We will consider the validity of the appointment; but, before doing so, we will refer to two decisions in this court, cited with great apparent confidence, one by plaintiff, and the other by defendant, as having an almost decisive bearing upon the issues here. That cited by defendant is Davis v. Hudson, 29 Minn. 27, (11 N. W. Rep. 136.) That case, however, did not decide that the validity of a decree of the probate court cannot be questioned, but only that the record imports unimpeachable verity. The opinion concedes (what is held by every court, and with respect to every judgment or decree) that the record may impeach itself, may show want of jurisdiction and the nullity of the decree, and that the question may always be raised upon the record. That Bugg was administrator when the court assumed to appoint Hoyt appears fully of record; so that if, as plaintiff claims, that fact prevented jurisdiction in the court to consider the matter of appointing another administrator, the record shows it, and the case is within what Davis v. Hudson concedes to be the rule.

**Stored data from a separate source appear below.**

Lemma ends_recovery_main : ends (S := X) (recovery_main fuel).
Proof.
  unfold recovery_main, failed. ending. apply ends_first_generation. intros initial.
  unfold stop_and_fail, failed. ending.
Qed.

Lemma ends_rotation_main : ends (S := X) (rotation_main fuel).
Proof.
  unfold rotation_main, failed. ending. apply ends_first_generation. intros initial.
  unfold stop_and_fail, failed. ending.
Qed.

Lemma ends_start_recovery label k :
  (∀ initial, ends (k initial)) → ends (S := X) (start_recovery label k).
Proof. intros Hk. unfold start_recovery, stop_and_fail, failed. ending. Qed.

Lemma ends_grpc_main : ends (S := X) (grpc_main fuel).
Proof.
  unfold grpc_main, failed. ending. apply ends_start_recovery. intros initial.
  unfold serve_book, stop_and_fail, failed, passed. ending.
Qed.

Lemma ends_finite_session stream generation required instance_id id :
  ends (S := X) (run_finite_session fuel stream generation required instance_id id).
Proof. unfold run_finite_session. ending. Qed.

Lemma ends_recovered_session instance_id : ends (S := X) (recovered_session fuel instance_id).
Proof. unfold recovered_session. ending. Qed.
#[local] Hint Resolve ends_finite_session ends_recovered_session : ending.

Lemma ends_events_main : ends (S := X) (events_main fuel).
Proof.
  unfold events_main, failed. ending. apply ends_start_recovery. intros initial.
  unfold serve_events, stop_and_fail, failed. ending; unfold events_end, failed, passed; ending.
Qed.

(** *** The two products *)

Lemma forward_predicate deadline step n :
  moves (within_steps deadline step n) in_recovery (within_steps deadline step n) ∧
  moves (within_steps deadline step n) usdm_streams_gone (within_steps deadline step n) ∧
  moves (within_steps deadline step n) all_streams_gone (within_steps deadline step n).
Proof.
  assert (Hand : ∀ c (p : prog X bool),
    moves (within_steps deadline step n) p (within_steps deadline step n) →
    moves (within_steps deadline step n) (and_then c p) (within_steps deadline step n)).
  { intros [] p Hp; [done|apply moves_ret]. }
  assert (Hbook : ∀ product, moves (within_steps deadline step n) (no_book_subscribers product)
                               (within_steps deadline step n)).
  { intros product. apply steps_fmap, forward_runtime. }
  assert (Hevents : ∀ product, moves (within_steps deadline step n) (no_event_subscribers product)
                                 (within_steps deadline step n)).
  { intros product. apply steps_fmap, forward_events. }
  split_and!.
  - apply steps_fmap, forward_recovery.
  - apply (moves_bind _ _ _ _ _ (Hbook UsdmProduct)). intros b. by apply Hand.
  - apply (moves_bind _ _ _ _ _ (Hbook SpotProduct)). intros b1.
    do 3 (eapply moves_bind; [by apply Hand|intros ?]). apply Hand, steps_fmap, forward_contexts.
Qed.

Lemma ends_wait_for predicate timeout :
  (timeout <= seconds 10)%Z →
  (∀ deadline n, moves (within_steps deadline (milliseconds 10) n) predicate
                   (within_steps deadline (milliseconds 10) n)) →
  ends (S := X) (wait_for fuel predicate timeout).
Proof.
  intros Ht Hp.
  apply (ends_start timeout (milliseconds 10) (pred fuel)); [unfold seconds, milliseconds in *; lia|].
  intros now. apply ends_await; [done|lia].
Qed.

Lemma ends_cancel_book n : ends (S := X) (cancel_book fuel n).
Proof. apply ends_bind. intros _. apply ends_drain_book. Qed.
Lemma ends_cancel_events n : ends (S := X) (cancel_events fuel n).
Proof. apply ends_bind. intros _. apply ends_drain_event. Qed.
Lemma ends_finish_cut cut cancel n : ends cancel → ends (finish_cut cut cancel n).
Proof. destruct cut; [intros _; apply ends_always|done]. Qed.
Lemma ends_and_run b (p : prog X (result bool)) : ends p → ends (and_run b p).
Proof. by destruct b; [|intros _; apply ends_ok]. Qed.
#[local] Hint Resolve ends_cancel_book ends_cancel_events ends_finish_cut : ending.

Lemma ends_read_on {A} b n (p : prog X (option (A * bool))) :
  answers (fewer n fuel) p → ends (and_run b (let* r := TwoMarketDriver.finished p in ok (snd r))).
Proof.
  intros Hp. apply ends_and_run, ends_result; [|intros r; apply ends_ok]. by apply (ends_finished n fuel).
Qed.

Lemma ends_recover_usdm instance_id valid streams initial :
  ends (S := X) (recover_usdm fuel instance_id valid streams initial).
Proof.
  unfold recover_usdm. do 3 (apply ends_bind; intros ?).
  apply ends_result; [apply ends_and_run, ends_wait_for; [done|intros d n; apply (forward_predicate d _ n)]|].
  intros window. apply ends_bind; intros during.
  apply ends_result; [apply (ends_read_on _ SpotBook), answers_spot_update|intros continued].
  apply ends_result; [apply (ends_read_on _ UsdmBook), answers_recovery_cut|intros book_cut].
  apply ends_result; [ending|intros book_status].
  apply ends_result; [apply (ends_read_on _ UsdmEvent), answers_generation_cut|intros event_cut]. ending.
Qed.

Lemma ends_second_generation instance_id streams_valid status_valid streams recovered :
  ends (S := X) (use_second_generation fuel instance_id streams_valid status_valid streams recovered).
Proof.
  unfold use_second_generation, run_fresh_usdm_order_book, run_fresh_usdm_event.
  do 2 (apply ends_result; [ending|intros ?]).
  apply ends_result; [apply ends_and_run, ends_wait_for; [done|intros d n; apply (forward_predicate d _ n)]|].
  intros removed. apply ends_bind; intros status. apply ends_result; [ending|intros cancelled].
  apply ends_result; [apply ends_wait_for; [done|intros d n; apply (forward_predicate d _ n)]|]. ending.
Qed.
#[local] Hint Resolve ends_recover_usdm ends_second_generation : ending.

Lemma ends_two_market_main status_value : ends (S := X) (two_market_main fuel status_value).
Proof.
  unfold two_market_main, serve_two_markets, two_market_end, stop_and_fail, failed, passed. ending.
Qed.
End Loops.

(** ** The consumers *)

Section Consuming.
Context `{W : WireEnums} `{L : ProjectionLibrary} `{N : NumericLibrary} `{Jl : JsonLibrary}.
Context {Snapshot : Type} `{SM : !SnapshotMessage Snapshot}.
Context {X : Type} `{G : !Gateway X} `{R : !RpcClient Snapshot X} `{Sc : !Schedule X}.
Context `{F : !FairGateway Snapshot X}.
Abbreviation C := (Consumers X).
Context (fuel : nat).
Implicit Types (s : C).

#[local] Instance consumers_schedule : Schedule C := schedule_within (S := C) (X := X).
#[local] Instance consumers_fair : FairGateway Snapshot C := fair_within (S := C) (X := X) (λ _ _, eq_refl) (λ _ _, eq_refl).
Abbreviation bound := (fg_bound (Snapshot := Snapshot) (X := X)).
Context (enough : 1000 < fuel) (enough_for_streams : bound + 1 < fuel).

The case cited by plaintiff is Mousseau's Will, 30 Minn. 202, (14 N. W. Rep. 887.) It is cited as sustaining the proposition that the probate court, by appointing Smith and Bugg, exhausted its jurisdiction to act in the matter of appointing administrators, and that it could not act in the matter again until its jurisdiction might again accrue by the office becoming vacant. In that case the will had been validly probated. A second application was made to probate it. *232This court held that in the matter of probate the probate court was functus officio by the first probate, and that consequently it had no jurisdiction of the second application. The court was careful to put its decision on the ground that the second application was not one in a proceeding pending of which the court had jurisdiction, but was an attempt to institute a new, original, independent proceeding upon a matter in respect to which the court, having completely exercised its jurisdiction, was functus officio. The opinion says: “It is important to bear in mind that the proceedings upon the petition of Harrison and the guardian ad litem are not proceedings in a pending .proceeding of which the probate court had jurisdiction; that is to say, they are not mere errors committed in the course of the exercise of a lawful jurisdiction. * * * The petitions were applications for new and original proceedings, which the probate court had no authority whatever to entertain.” And this suggests the essential question upon this part of the case, to wit: Was the action of the probate court in appointing Hoyt a new, original, independent proceeding, in which case the fact that there was then a legal administrator in office capable of acting might go to the jurisdiction; or was it action taken in the course of proceedings then pending, and of which the court had jurisdiction, and therefore, if unauthorized, only error or irregularity, which, not being corrected by appeal, does not affect the validity of the appointment ?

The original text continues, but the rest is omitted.